Un'odissea nel medioevo prossimo venturo. Mick Jagger cacciatore alla Blade Runner
di Maurizio Porro
È la risposta newyorkese a «Blade Runner», scritta da Ron Shusett, sceneggiatore di "Alien" e "Atto di forza". Siamo nel 2009 (tra soli 17 anni), la metropoli è quella orrenda del Medioevo prossimo venturo: divisa per bande, degradata, fangosa, futuristica, tecnologica e classisticamente divisa tra poveri e ricchi.
Ma si fanno miracoli col computer: per esempio inserire, in un corpo vecchio, una "mens sana" presa un attimo prima di morire.
Si diventa così freejack. È quel che accade al giovane Alex (stesso nome di "Arancia meccanica"), corridore d'auto moribondo in incidente che si risveglia nel futuro, scopre la nuova "civiltà", ma non intende regalare il proprio corpo alla mente bacata di McCandless, boss dell'unica grande industria in cui fa carriera anche la sua ex ragazza.

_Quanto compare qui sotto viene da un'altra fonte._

(* ===== verification/Prelude.v ===== *)
(** * goafp: an Apple Filing Protocol client, verified

    goafp (src/, Go) is a client of file servers that speak the Apple Filing
    Protocol: a command line (src/cmd/goafp), over the protocol layer
    (src/internal/afp), over a multiplexed connection (src/internal/dsi), and
    a bridge (src/internal/nfsfs) that shows a volume to an NFS server.  Each
    function of the program is a function here, by the name it has there; what
    is proved is about these functions.

    ** How the program is modelled

    - A Go integer is a [Z] with its conversions written out ([u16], [i64], ...);
      byte slices and strings are [list byte]; an out-of-range index or slice
      is a panic.
    - Code runs in the monad [M S]: it takes a state [S] and returns a value
      with the new state ([Ret]), panics ([Panics]), or has used up the fuel
      of the model ([NoFuel], never a behaviour of the program).
    - A Go pair (value, error) is a [result], or a pair where both are used.
    - Code that is not under src/ is a class whose methods are what the
      program calls and whose laws, where a theorem needs any, are documented
      behaviour: [Errgroup] and [ErrgroupLaw] (golang.org/x/sync), [Norm]
      (golang.org/x/text), [Cast5] and [Cast5Law] (golang.org/x/crypto),
      [Entropy] (the random source), [NetIP] (net/netip), [Network] and
      [Machine] (dialling and the state of sockets), [Local] (files, terminal,
      listener, time zone, the operating system's name), [session] (what the NFS
      library does with its handler).
    - Concurrency is explicit where state is shared: the connection ([Sys] of
      Conn.v) and the manager ([MSys] of Manager.v) are machines whose steps are
      the critical sections, channel operations and socket operations of their
      goroutines, and theorems hold for every interleaving.  The lock of the
      manager is part of its machine: the goroutine that reconnects holds it
      while it dials, and the others wait.  Some steps of the connection are
      coarser than the code: [Close], a tick and the answer to the server's
      CloseSession are one step each, where the code takes an id, sends and
      fails the connection one after the other; a call made while all 2^16 ids
      are pending is not enabled, where the code searches on and on.  The groups
      of goroutines that transfer chunks run in an order that the law of
      errgroup leaves open, and theorems hold for every order; that requests
      made at the same time can be taken for requests one after the other is
      proved of the connection in Linear.v.
    - Above these machines calls are made one at a time: [do], the files and the
      filesystem of Bridge.v and the sessions of Serve.v are the code of one
      goroutine.  For [do] a refinement to the machine of the manager is proved;
      handlers that run at the same time are in that machine alone, and what can
      go wrong there with a failed dial is shown at the end of FsSpec.v.
    - Layers meet at interfaces: [Transport] with [Served] (one connection that
      answers), [Network] with [Flaky] (links that may drop), [Machine] with
      [Nas], [Tracked] and [Lossy] (the commands' network: it answers, it counts
      its connections, it loses them).  Clients are proved against the
      interface; the connections of Conn.v, assembled in Net.v, implement all of
      them, and Dsi.v puts the two together.  [Breakable] (requests that may be
      lost with their connection) and [Hostile] (requests and dials that may fail
      in any way) are the weaker promises, kept when connections break.

    ** The files

    - Prelude.v: bytes, integers, slices, errors, the monad, contexts and lists.
    - Header.v (dsi/header.go): the packet header and its codec.
    - Conn.v (dsi/conn.go): the connection; ConnSafety.v: its invariants (ids,
      routing of replies, framing, shutdown); ConnLive.v: that replies in any
      order are delivered, and how a server can block the read loop for good.
    - Transport.v: what the protocol layer needs of the connection, as the
      interface [Transport] and its promise [Served]; the connection of Conn.v
      is proved to implement it.
    - Wire.v (afp/wire.go), Result.v (result.go), Entry.v (entry.go),
      ServerInfo.v (serverinfo.go): payloads, codes, directory entries, server
      information.  Decoders invert the layout that servers send and never panic.
    - Session.v (session.go, without the logins), SessionSpec.v: volumes,
      directories, attributes; errors are reported, enumerations complete.
    - Errgroup.v; Fork.v (fork.go, write.go), ForkSpec.v: reads, writes and
      streams cut into concurrent chunks transfer exactly the bytes they name.
    - Ops.v (ops.go, setparams.go, symlink.go), OpsSpec.v: operations on names,
      parameters and symbolic links.
    - Hash.v (crypto/sha1, crypto/md5); Login.v (uam.go, srp.go, Login of
      session.go); LoginSpec.v: agreement with a server that computes its own
      half; LoginSafety.v: what holds, and what fails, against any server.
    - Reports.v: no operation of a session, a volume or a fork that is not a
      transfer swallows the failure of a request, a login included.
    - Manager.v (nfsfs/conn.go), ManagerSpec.v: reconnecting, for one goroutine
      and for many, with a refinement between the two; deadlock freedom.
    - Path.v (what is used of package path); Bridge.v (nfsfs/file.go, fs.go);
      Breaks.v, BridgeSpec.v: opening, reading and writing over a link that
      drops; FsSpec.v: names, directories, privileges, writing and reading back,
      and the nil volume.
    - Serve.v (nfsfs/serve.go): the handler given to the NFS library and the
      sessions of calls that the library may make.
    - Url.v (parseTarget of main.go, the address of Dial), UrlSpec.v: URLs are
      parsed back to the target they were written from.
    - Keeps.v: operations that leave an observation of their state alone.
    - Command.v (main.go); Tracked.v, ServeSpec.v, CommandSpec.v: every command
      closes the connections that it has opened, a mount included.
    - SignOn.v: signing on and off as a guest, on a network that answers;
      EndToEnd.v: an upload and a download by two runs of the program on it;
      Mount.v: a mount's dialer on a network that loses connections.
    - Net.v: the network made of the connections of Conn.v, with keepalives,
      messages of the server and failures between and during requests; NetSpec.v:
      it keeps the promises above.  Hostile.v: a mount on which anything may
      fail, dials included, reads and writes rightly or reports an error;
      HostileDsi.v: so does one over the connections of Net.v.  Dsi.v: the
      program over them.
    - Linear.v: any number of goroutines on one connection with a server that
      executes and answers in any order; linearizability, and its limit.
    - Tame.v: programs that never panic, and those of package afp that do not
      whatever the replies; Sturdy.v: nor does a mount, in any session of calls.
    - Typed.v: entries are well-typed and listings show them exactly.

    The claims about the program are the theorems whose comments carry a number
    (C1 is the most important); those with hypotheses are applied to a concrete
    instance by the lemma named after them with [_witness].

    ** Fuel and bounds

    Loops that Go runs until a condition holds take fuel.  [id_fuel] is 2^16, the
    number of request ids, so that the search for a free one always ends.  The
    loop of [ReadDir] needs one unit per entry, the streams of fork.go and
    write.go one per byte, and the theorems show that this is enough;
    [parse_options] gets one unit per byte of the payload and [digits] one per
    bit of a 64-bit number.  File offsets stay below 2^63, pathnames below
    2^16 bytes and directories below 2^32 entries where a theorem says so:
    past these bounds the program's conversions wrap, as the definitions do.

    ** Schedules of Net.v

    A network of Net.v carries a list of events for each of its connections,
    one for each request to come, and theorems quantify over the lists.  An event
    puts ticks and frames of the server before its request, and may make it fail:
    a write or a read fails, or the server closes the session, and the read loop
    ends (with the request executed or not, or before it was sent); a write
    fails, and nobody but the caller notices, so that the connection still looks
    alive while every later write on it fails; or the caller's time is up, with
    the request executed or not, and a reply that comes late.  Two orders are
    fixed: requests on one connection come one after another, and a request that
    has been given up is executed, and its reply arrives, before the next one.

    ** What is not modelled

    - The TCP dial and socket errors in their detail: the connection machine
      takes any bytes, failures and closures from its network; [Machine] and
      [Network] are parameters.
    - The NFS library and its caches: Serve.v lets them make any calls, one after
      another.  The form of a printed error, the quoting of %q, signals.
    - Time: a context may expire at any request, keepalive tickles may be sent
      at any moment, and no interval is measured.
    - Memory: goroutines see each other's writes in some order of the steps
      above; allocation does not fail.
    - src/test/integration/mkbig, which writes a file for a test.

    ** What could follow

    The bridge's files used by several goroutines at once (the mutex of a file
    around its steps, over the machine of the manager); the other operations of
    the filesystem over links that drop, of which those that are not idempotent
    report a wrong error.

    ** This file

    The vocabulary that all files share. *)

From Stdlib Require Export Strings.Byte Strings.String ZArith Lia.
From stdpp Require Export base strings numbers list gmap.

Open Scope Z_scope.

(** ** Bytes and byte strings

    Go's [byte] is [Byte.byte]; a [[]byte] and a Go [string] (which is an
    immutable byte sequence) are both [list byte]. *)

Abbreviation byte := Byte.byte.
Abbreviation bytes := (list Byte.byte).

(** [str "..."] is the byte string of a Go string literal. *)
Definition str (s : string) : bytes := String.list_byte_of_string s.

Definition bZ (b : byte) : Z := Z.of_N (Byte.to_N b).

(** Go's conversion [byte(z)]: the low eight bits. *)
Definition byte_of_Z (z : Z) : byte :=
  default x00 (Byte.of_N (Z.to_N (z mod 256))).

#[global] Instance byte_eq_dec : EqDecision byte := λ x y,
  match decide (Byte.eqb x y = true) with
  | left e => left (Byte.byte_dec_bl x y e)
  | right n => right (λ e, n (Byte.byte_dec_lb e))
  end.

#[global] Program Instance byte_countable : Countable byte :=
  inj_countable' Byte.to_N (λ n, default x00 (Byte.of_N n)) _.
Next Obligation. intros b. cbn. by rewrite Byte.of_to_N. Qed.

Lemma bZ_range b : 0 ≤ bZ b < 256.
Proof. unfold bZ. pose proof (Byte.to_N_bounded b). lia. Qed.

Lemma bZ_byte_of_Z z : bZ (byte_of_Z z) = z mod 256.
Proof.
  unfold bZ, byte_of_Z. pose proof (Z.mod_pos_bound z 256 ltac:(lia)).
  destruct (Byte.of_N (Z.to_N (z mod 256))) as [b|] eqn:E; simpl.
  - apply Byte.to_of_N in E. rewrite E. lia.
  - apply Byte.of_N_None_iff in E. lia.
Qed.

Fuggitivo per vocazione, Alex scappa da tutto, schizza su auto dal design a guscio, nuota nelle fogne, senza riconoscere il mondo esterno, i vecchi amici, le piccole, amate cose del 1991: è questa la parte migliore di un film pasticciato e datato ma talvolta coinvolgente per la fantasia scenografica (Joe Alves).

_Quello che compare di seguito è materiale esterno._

(* ===== verification/Entry.v ===== *)
(** * Directory entries and their parameter blocks (src/internal/afp/entry.go)

    [parseEntryParams] decodes one bitmapped parameter block; the rest of the
    file is the layout that servers send, as an encoder, and the proofs that
    the decoder inverts it for every bitmap and never panics. *)

From S2P Require Import Prelude Wire.

Open Scope go_scope.

(** ** Bitmap bits *)

Definition kFPAttributeBit : Z := 0x0001.
Definition kFPParentDirIDBit : Z := 0x0002.
Definition kFPCreateDateBit : Z := 0x0004.
Definition kFPModDateBit : Z := 0x0008.
Definition kFPBackupDateBit : Z := 0x0010.
Definition kFPFinderInfoBit : Z := 0x0020.
Definition kFPLongNameBit : Z := 0x0040.
Definition kFPShortNameBit : Z := 0x0080.
Definition kFPNodeIDBit : Z := 0x0100.
Definition kFPUTF8NameBit : Z := 0x2000.
Definition kFPUnixPrivsBit : Z := 0x8000.
(* Directory-only bits. *)
Definition kFPOffspringCountBit : Z := 0x0200.
Definition kFPOwnerIDBit : Z := 0x0400.
Definition kFPGroupIDBit : Z := 0x0800.
Definition kFPAccessRightsBit : Z := 0x1000.
(* File-only bits. *)
Definition kFPDataForkLenBit : Z := 0x0200.
Definition kFPRsrcForkLenBit : Z := 0x0400.
Definition kFPExtDataForkLenBit : Z := 0x0800.
Definition kFPLaunchLimitBit : Z := 0x1000.
Definition kFPExtRsrcForkLenBit : Z := 0x4000.
(** Both directions of the stream are whole frames: what arrives is the
    frames read so far followed by the unread rest, every frame read is well
    formed and within the payload limit, and, unless a write has failed, what
    was written is the frames of [send] one after the other, never
    interleaved, however many goroutines send. *)
Theorem stream_framing s :
  reachable s →
  s_input s = frames (s_frames s) ++ s_in s ∧
  Forall frame_ok (s_frames s) ∧
  (s_wfail s = false → s_out s = frames (s_sent s)).
Proof. intros [_ _ _ [] _ _]%reachable_inv. by split_and!. Qed.

Lemma stream_framing_witness : s_out demo = frames (s_sent demo).
Proof. apply (stream_framing demo); [exact demo_reachable | vm_compute; reflexivity]. Defined.

(** The frame reader is exact: it returns a frame precisely when the input
    starts with the encoding of a header whose length is at most the limit and
    is the size of the payload that follows, and it leaves exactly the rest. *)
Theorem read_frame_exact b h p rest :
  read_frame b = Frame h p rest ↔ b = frame h p ++ rest ∧ frame_ok (h, p).
Proof.
  split; [apply read_frame_Frame|]. intros [-> Hok]. by apply read_frame_frame.
Qed.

Peccato che il messaggio sociale. molto didascalico, si annacqui strada facendo, quando da kolossal fantastico la storia diventa un fantaromanzo in interni da incubo.
Perché lei (la ex modella Rene Russo) e lui, saldati i debiti con la tecnologia e inseguiti dal "cacciatore" Mick Jagger, si ricongiungono, ma resta il capo, in attesa del commutatore spirituale.

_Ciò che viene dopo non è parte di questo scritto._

Lemma parse_stat_payload x :
  0 ≤ fbm < 2 ^ 16 → 0 ≤ dbm < 2 ^ 16 → params_ok (it_isDir x) (it_bitmap x) (it_params x) →
  parse_stat (stat_payload x) = Ret (Ok (item_entry x)).
Proof.
  intros Hf Hd Hp. unfold parse_stat.
  change (new_reader (stat_payload x)) with
    (rd_at [] (be_bytes 2 fbm ++ be_bytes 2 dbm ++ it_kind x :: it_pad x :: it_block x)).
  erewrite M_bind_ret by apply r_u16_at. erewrite M_bind_ret by apply r_u16_at.
  erewrite M_bind_ret by apply r_u8_at. erewrite M_bind_ret by apply r_u8_at.
  unfold r_check. erewrite M_bind_ret by done. cbn [mret M_ret rerr rd_at mbind outcome_bind pos].
  rewrite !wrap_small by lia. fold (it_isDir x). fold (it_bitmap x).
  set (pre := (([] ++ be_bytes 2 fbm) ++ be_bytes 2 dbm) ++ [it_kind x]).
  assert (stat_payload x = (pre ++ [it_pad x]) ++ it_block x ++ []) as E
    by (unfold pre, stat_payload; repeat (rewrite <- app_assoc; cbn [app]); by rewrite app_nil_r).
  rewrite E. pose proof (len_nonneg (pre ++ [it_pad x])). pose proof (len_nonneg (it_block x)).
  rewrite slice_ok by (rewrite ?(len_app _ (_ ++ [])), ?(len_app _ []), ?len_nil; lia).
  cbn [mbind outcome_bind].
  rewrite sub_app_mid by (rewrite ?(len_app _ (_ ++ [])), ?(len_app _ []), ?len_nil; lia).
  by rewrite it_block_parse by done.
Qed.

End enumerate.
(** What a chunk holds once its request is answered. *)
Definition filled (off : Z) (pc : Z * Z) : chunk :=
  let '(code, data, _) := serve CmdCommand 0 (read_request f (off + pc.1) pc.2) st in
  MkChunk pc.1 pc.2 data (bool_decide (i32 code = ResEOF) || bool_decide (len data < pc.2)).

Lemma filled_spec off pc :
  0 ≤ off → 0 ≤ pc.1 → 0 < pc.2 ≤ f_chunkSize f → off + pc.1 + pc.2 < 2 ^ 63 →
  ∃ short, filled off pc = MkChunk pc.1 pc.2 (sub d (off + pc.1) (off + pc.1 + pc.2)) short ∧
    (short = false → len (sub d (off + pc.1) (off + pc.1 + pc.2)) = pc.2) ∧
    (short = true → len d ≤ off + pc.1 + pc.2).
Proof.
  intros. destruct (Hd (off + pc.1) pc.2) as (code&E&Hc); [lia..|].
  unfold filled. rewrite E. eexists. split; [done|].
  pose proof (len_sub_le d (off + pc.1) (off + pc.1 + pc.2) ltac:(lia)).
  split.
  - intros [_ Hs%bool_decide_eq_false]%orb_false_iff. lia.
  - intros [He%bool_decide_eq_true | Hs%bool_decide_eq_true]%orb_true_iff.
    + destruct Hc as [->|[_ ?]]; [done|lia].
    + apply (len_sub_short d (off + pc.1)); lia.
Qed.

Lemma read_task_succeeds off pc i :
  0 ≤ off → 0 ≤ pc.1 → 0 < pc.2 ≤ f_chunkSize f → off + pc.1 + pc.2 < 2 ^ 63 →
  succeeds (λ (_ : unit) w, at_state (serve := serve) st q w) (λ _ u, u)
    (λ _, filled off pc) i (read_task f off pc).
Proof.
  intros Hoff Hs Hk Hb ctx [] w Hl Hw.
  destruct (Hd (off + pc.1) pc.2) as (code&E&Hc); [lia..|].
  destruct (command_served _ _ _ _ _ _ _ _ Hw Hl E) as (w'&Eq&Hw').
  exists w'. split; [|done]. unfold read_task, filled. rewrite E.
  rewrite swrap_small by lia.
  assert (readChunk f ctx (off + pc.1) pc.2 w
    = Ret (Ok (sub d (off + pc.1) (off + pc.1 + pc.2), bool_decide (i32 code = ResEOF)), w')) as Erc.
  { unfold readChunk. erewrite try_bind_ok by exact Eq. cbn beta iota.
    destruct Hc as [->|[-> _]]; [done|]. by rewrite !bool_decide_eq_true_2. }
  by erewrite M_bind_ret by exact Erc.
Qed.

Qualcosa accadrà, ma un po' di umanità è all'angolo di un improbabile happy end un po' pirandelliano che non nasconde il pessimismo fantascientifico di un soggetto che mescola i generi dello spettacolo.
Nella prima parte "Freejack, in fuga nel futuro" del neozelandese Geoff Murphy, maniaco del montaggio alternato, cattura la nostra attenzione, pur restando sotto il modello di Scott. La cinepresa spazia in soggettive, esplora il malanimo metropolitano in cui si riverbera la cattiva coscienza di fine secolo, inventa gadget del domani, svende l'ecologia: tutto pronto per un mondo che non «sentirà» nulla.
Il cast è ricco e talvolta efficiente, la rock star Mick Jagger ha un volto devastato, futuribile già ora; Emilio Estevez ha la faccia del bravo ragazzo (figlio di Martin e fratello di Charlie Sheen) che non capisce cosa accade: Anthony Hopkins, Oscar '92, è distratto ma offre qualche saldo del suo genio. Poche parole e una battuta da collezione: "L'immaginazione è più impaziente della conoscenza".